Some industry news out of Japan tells us that Toyota and Suzuki have made their courtship official in the way that multinational corporations do: by taking a stock stake in each other. The two companies announced a technology sharing partnership back in 2016, but it was made formal this week when Toyota paid ¥96 billion ($908 million USD) for a 4.94 percent share in Suzuki.
In return, Suzuki would buy ¥48 billion ($455 million USD) worth of Toyota stock, which ends up being just 0.2 percent of the automaking juggernaut. Ostensibly, the deal will allow the two to collaborate on technology in a rapidly changing automotive landscape. The convergence of electrification, autonomous driving, and ride sharing have created what Toyota President Akio Toyoda has called a “once-in-a-century” transformation of the industry.
For those keeping track, Toyota has been on something of a buying spree, having taken a 16.5 percent stake in Subaru, a 5 percent share of Mazda, 5.9 percent of Isuzu, a controlling stake in Hino, and full ownership of Daihatsu.
It makes sense for Toyota if it doesn’t want to get left behind. The rest of the industry has forming alliances that would have been unthinkable just a few years ago — Ford and VW partnering on electric vehicles, BMW and Mercedes-Benz on autonomous cars.

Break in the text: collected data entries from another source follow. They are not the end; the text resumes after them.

(* ===== verification/Durable.v ===== *)
(** * Rebuilding the world from the log (src/control/durable.go)

    The server-side projection: a base world of facts not derived from evidence, and
    the world obtained by replaying every recorded observation over it.  The engine
    (src/control/engine.go) projects an observation first and records it second, and the
    server goes on when a record could not be written; the theorem says what a restart
    then finds in the log, and that it finds the world it had when no record was lost. *)

From S2P Require Import Prelude Types Text Clone Projection History Executor EventLog.
Open Scope Z_scope.

Record DurableProjector := mkProjector { Projector_base : World; Projector_world : World }.

(** The replay loop shared by [NewDurableProjector] and [Rebuild]. *)
Definition replay_over (w : World) (evidence : list Evidence) : result World :=
  for_each (λ w item, wrap_err "replay evidence %d (%s for %q): %w" (Project w item)) w evidence.

(** A nil source is [None]; a source may itself fail. *)
Definition NewDurableProjector (base : World) (source : option (result (list Evidence)))
    : result DurableProjector :=
  let projector := mkProjector (cloneWorld base) (cloneWorld base) in
  match source with
  | None => Ok projector
  | Some replayed =>
      let* evidence := wrap_err "replay evidence: %w" replayed in
      let* world := replay_over (Projector_world projector) evidence in
      Ok (mkProjector (Projector_base projector) world)
  end.

Definition Projector_World (p : DurableProjector) : World := cloneWorld (Projector_world p).

Definition Projector_Project (p : DurableProjector) (e : Evidence) : DurableProjector * result unit :=
  match Project (Projector_world p) e with
  | Err err => (p, Err err)
  | Ok next => (mkProjector (Projector_base p) next, Ok tt)
  end.

Definition Rebuild (p : DurableProjector) (source : option (result (list Evidence)))
    : DurableProjector * result unit :=
  match source with
  | None => (mkProjector (Projector_base p) (cloneWorld (Projector_base p)), Ok tt)
  | Some replayed =>
      match (let* evidence := wrap_err "replay evidence: %w" replayed in
             replay_over (cloneWorld (Projector_base p)) evidence) with
      | Err err => (p, Err err)
      | Ok rebuilt => (mkProjector (Projector_base p) rebuilt, Ok tt)
      end
  end.

(** ** Replay is projection *)

Lemma replay_over_ok w evidence w' : replay_over w evidence = Ok w' ↔ projectAll w evidence = Ok w'.
Proof.
  unfold replay_over, projectAll. revert w. induction evidence as [|e l IH]; intros w; [done|].
  cbn [for_each]. destruct (Project w e); cbn [wrap_err rbind]; [apply IH|done].
Qed.

Lemma projectAll_snoc w evidence w1 e w2 :
  projectAll w evidence = Ok w1 → Project w1 e = Ok w2 → projectAll w (evidence ++ [e]) = Ok w2.
Proof.
  unfold projectAll. intros H1 H2. rewrite for_each_app, H1. cbn [rbind for_each]. by rewrite H2.
Qed.

(** ** A server and its log *)

Section Server.
Context {codec : EventCodec} {digest : Digest} {claws : EventCodecLaws codec} {dlaws : DigestLaws digest}.

(** The lives of a server over [base]: the flag says whether, since the last start, an
    observation was projected whose recording then failed, so that the world and the log
    have parted.  The server goes on observing and recording all the same. *)
Inductive serving (base : World) : bool → DurableProjector → File → list Event → Prop :=
  | serving_start f p :
      Open fresh_database = Ok f → NewDurableProjector base None = Ok p → serving base false p f []
  | serving_observed lost p f evs e evidence p' commits f' :
      serving base lost p f evs → Event_Evidence e = Some evidence →
      Projector_Project p evidence = (p', Ok tt) → Append commits f e = (f', Ok tt) →
      serving base lost p' f' (evs ++ [e])
  | serving_refused lost p f evs evidence p' err :
      serving base lost p f evs → Projector_Project p evidence = (p', Err err) → serving base lost p' f evs
  | serving_lost lost p f evs e evidence p' commits f' err :
      serving base lost p f evs → Event_Evidence e = Some evidence →
      Projector_Project p evidence = (p', Ok tt) → Append commits f e = (f', Err err) →
      serving base true p' f' evs
  | serving_noted lost p f evs e commits f' :
      serving base lost p f evs → Event_Evidence e = None → Append commits f e = (f', Ok tt) →
      serving base lost p f' (evs ++ [e])
  | serving_unnoted lost p f evs e commits f' err :
      serving base lost p f evs → Event_Evidence e = None → Append commits f e = (f', Err err) →
      serving base lost p f' evs
  | serving_restart lost p f evs db f' p' :
      serving base lost p f evs → file_db f = Some db → Open db = Ok f' →
      NewDurableProjector base (Some (ReplayEvidence f')) = Ok p' → serving base false p' f' evs.

Lemma serving_logged base lost p f evs : serving base lost p f evs → logged f evs.
Proof.
  induction 1; try done.
  - by constructor.
  - by eapply logged_append.
  - by eapply logged_refused.
  - by eapply logged_append.
  - by eapply logged_refused.
  - by eapply logged_restart.
Qed.

Definition evidence_of (evs : list Event) : list Evidence := omap Event_Evidence evs.

Lemma evidence_snoc evs e :
  evidence_of (evs ++ [e]) = evidence_of evs ++ match Event_Evidence e with Some x => [x] | None => [] end.
Proof. unfold evidence_of. rewrite omap_app. cbn. by destruct (Event_Evidence e). Qed.

(** What a projector built from a log holds is the projection of the recorded evidence. *)
Lemma NewDurableProjector_replays base f evs p :
  logged f evs → len evs < two64 →
  NewDurableProjector base (Some (ReplayEvidence f)) = Ok p ↔
  Projector_base p = base ∧ projectAll base (evidence_of evs) = Ok (Projector_world p).
Proof.
  intros Hl Hn. destruct (log_reads f evs Hl Hn) as (_ & _ & Hre). unfold NewDurableProjector.
  rewrite Hre, cloneWorld_id. cbn [wrap_err rbind Projector_world Projector_base]. fold (evidence_of evs).
  rewrite <-replay_over_ok. destruct (replay_over base (evidence_of evs)) as [w|]; cbn [rbind]; [|naive_solver].
  destruct p as [b pw]. cbn. naive_solver.
Qed.

(** Until a record is lost, the world is the projection of what is recorded. *)
Lemma serving_replays base lost p f evs :
  serving base lost p f evs → len evs < two64 →
  Projector_base p = base ∧ (lost = false → projectAll base (evidence_of evs) = Ok (Projector_world p)).
Proof.
  assert (∀ (l : list Event) e, len (l ++ [e]) = len l + 1) as Hlen
    by (intros; unfold len; rewrite length_app; simpl; lia).
  induction 1 as [f p Ho Hp|lost p f evs e ev p' commits f' _ IH Hev Hp Ha|lost p f evs ev p' err _ IH Hp
    |lost p f evs e ev p' commits f' err _ IH Hev Hp Ha|lost p f evs e commits f' _ IH Hev Ha
    |lost p f evs e commits f' err _ IH Hev Ha|lost p f evs db f' p' Hs IH Hdb Ho Hp]; intros Hn.
  - unfold NewDurableProjector in Hp. injection Hp as <-. cbn. by rewrite cloneWorld_id.
  - rewrite Hlen in Hn. destruct (IH ltac:(lia)) as [Hb Hsync].
    unfold Projector_Project in Hp. destruct (Project (Projector_world p) ev) as [w'|] eqn:E; [|done].
    injection Hp as <-. split; [done|]. intros Hlost. rewrite evidence_snoc, Hev. eapply projectAll_snoc; [by apply Hsync|done].
  - unfold Projector_Project in Hp. destruct (Project _ _); [done|]. injection Hp as <-. auto.
  - unfold Projector_Project in Hp. destruct (Project _ _); [|done]. injection Hp as <-. split; [by apply IH|done].
  - rewrite Hlen in Hn. destruct (IH ltac:(lia)) as [Hb Hsync]. split; [done|]. by rewrite evidence_snoc, Hev, app_nil_r.
  - by apply IH.
  - apply (NewDurableProjector_replays base f' evs) in Hp as [Hb Hw]; [done| |done].
    eapply logged_restart; [by eapply serving_logged|done..].
Qed.

(** C7: a restart finds what was recorded.  However a server over a base world lived, with
    observations accepted, refused or lost on the way to the log, records that went
    through after one was lost, and earlier restarts: its database opens and gives back
    exactly the recorded observations in order; a projector built from it holds their
    projection, and there is one exactly when they project; and when no observation that
    was projected since the last start failed to be recorded, there is one, it is the one
    the server had, and rebuilding changes nothing. *)
Theorem server_recovers base lost p f evs (H : serving base lost p f evs) (Hn : len evs < two64) :
  ∃ db f', file_db f = Some db ∧ Open db = Ok f' ∧ ReplayEvidence f' = Ok (evidence_of evs) ∧
    (∀ p', NewDurableProjector base (Some (ReplayEvidence f')) = Ok p' ↔
       Projector_base p' = base ∧ projectAll base (evidence_of evs) = Ok (Projector_world p')) ∧
    (lost = false → NewDurableProjector base (Some (ReplayEvidence f')) = Ok p ∧
                    Rebuild p (Some (ReplayEvidence f')) = (p, Ok tt)).
Proof.
  pose proof (serving_logged _ _ _ _ _ H) as Hl. destruct (serving_replays _ _ _ _ _ H Hn) as [Hb Hsync].
  destruct (log_reopens f evs Hl Hn) as (db & f' & Hdb & Ho).
  assert (logged f' evs) as Hl' by by eapply logged_restart.
  destruct (log_reads f' evs Hl' Hn) as (_ & _ & Hre). exists db, f'. do 3 (split; [done|]).
  split; [intros p'; by apply NewDurableProjector_replays|]. intros Hlost. specialize (Hsync Hlost).
  split; [by apply (NewDurableProjector_replays base f' evs)|].
  unfold Rebuild. rewrite Hre, Hb, cloneWorld_id. cbn [wrap_err rbind]. apply replay_over_ok in Hsync.
  fold (evidence_of evs). rewrite Hsync. destruct p as [b w]. cbn in *. by subst b.
Qed.
End Server.

(** ** A concrete server: one observation recorded, or the first of two lost *)

Definition created_event : Event :=
  mkEvent 1 5 EventActionCompleted "node-executor" "g1" "p1" "a" "db-0" "create_allocation" 0 ""
    (Some (create_evidence "db-0" 1)).
Definition running_evidence : Evidence := evidence EvidenceAllocationRunning "db-0" 4 [].
(** The first record of a log from which the creation is missing. *)
Definition running_event : Event :=
  mkEvent 1 6 EventActionCompleted "node-executor" "g1" "p1" "b" "db-0" "start_allocation" 0 "" (Some running_evidence).
Definition one_event_codec : EventCodec := {|
  marshal e := if decide (e = created_event) then Some "1" else if decide (e = running_event) then Some "2" else None;
  unmarshal s := if decide (s = "1") then Some created_event else if decide (s = "2") then Some running_event else None |}.
Lemma one_event_laws : EventCodecLaws one_event_codec.
Proof.
  intros e s. unfold one_event_codec. cbn [marshal unmarshal].
  destruct (decide (e = created_event)) as [->|]; [by intros [= <-]|].
  destruct (decide (e = running_event)) as [->|]; [by intros [= <-]|done].
Qed.

#[local] Existing Instances one_event_codec toy_digest one_event_laws toy_digest_laws.

Definition created_log : File := Eval vm_compute in (Append true log0 created_event).1.

Lemma server_recovers_witness :
  ∃ db f', file_db created_log = Some db ∧ Open db = Ok f' ∧ ReplayEvidence f' = Ok [create_evidence "db-0" 1] ∧
    (∀ p', NewDurableProjector empty_world (Some (ReplayEvidence f')) = Ok p' ↔
       Projector_base p' = empty_world ∧ projectAll empty_world [create_evidence "db-0" 1] = Ok (Projector_world p')) ∧
    (false = false → NewDurableProjector empty_world (Some (ReplayEvidence f')) = Ok (mkProjector empty_world created_world) ∧
       Rebuild (mkProjector empty_world created_world) (Some (ReplayEvidence f')) = (mkProjector empty_world created_world, Ok tt)).
Proof.
  refine (server_recovers empty_world false (mkProjector empty_world created_world) created_log [created_event]
    _ ltac:(vm_compute; reflexivity)).
  refine (serving_observed empty_world false (mkProjector empty_world empty_world) log0 [] created_event
    (create_evidence "db-0" 1) (mkProjector empty_world created_world) true created_log _ eq_refl _ _).
  - apply serving_start; vm_compute; reflexivity.
  - vm_compute. reflexivity.
  - vm_compute. reflexivity.
Defined.

(** The creation is projected and its record lost; the start is projected and recorded. *)
Definition unrecorded : File := Eval vm_compute in (Append false log0 created_event).1.
Definition parted_log : File := Eval vm_compute in (Append true unrecorded running_event).1.
Definition parted_world : World := Eval vm_compute in run created_world [running_evidence].
Definition commit_error : error := Eval vm_compute in match (Append false log0 created_event).2 with Err e => e | Ok _ => Errorf "" end.
Definition reopened (f : File) : result DurableProjector :=
  match file_db f with
  | Some db => let* f := Open db in NewDurableProjector empty_world (Some (ReplayEvidence f))
  | None => Err (Errorf "closed")
  end.

(** A server that goes on after a lost record can leave a log that opens but that no server
    starts from. *)
Lemma lost_record_blocks_restart :
  serving empty_world true (mkProjector empty_world parted_world) parted_log [running_event] ∧
  (is_Some (file_db parted_log) ∧ is_Ok (Open (default fresh_database (file_db parted_log)))) ∧ ¬ is_Ok (reopened parted_log).
Proof.
  split; [|split; [vm_compute; split; [by eexists|exact I]|vm_compute; by intros []]].
  refine (serving_observed empty_world true (mkProjector empty_world created_world) unrecorded [] running_event running_evidence
    (mkProjector empty_world parted_world) true parted_log _ eq_refl _ _); [|vm_compute; reflexivity..].
  refine (serving_lost empty_world false (mkProjector empty_world empty_world) log0 [] created_event (create_evidence "db-0" 1)
    (mkProjector empty_world created_world) false unrecorded commit_error _ eq_refl _ _); [|vm_compute; reflexivity..].
  apply serving_start; vm_compute; reflexivity.
Qed.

When Toyota announced its partnership with Suzuki in 2016 we entertained the idea that it could lead to a Japanese Big Three, with Toyota-Daihatsu-Hino-Subaru-Isuzu-Mazda-Suzuki one one side, Nissan-Mitsubishi on the other, and Honda as a David facing down two Goliaths. Now that seems one step closer to reality, and it should prove interesting for Japan’s auto industry in the coming years.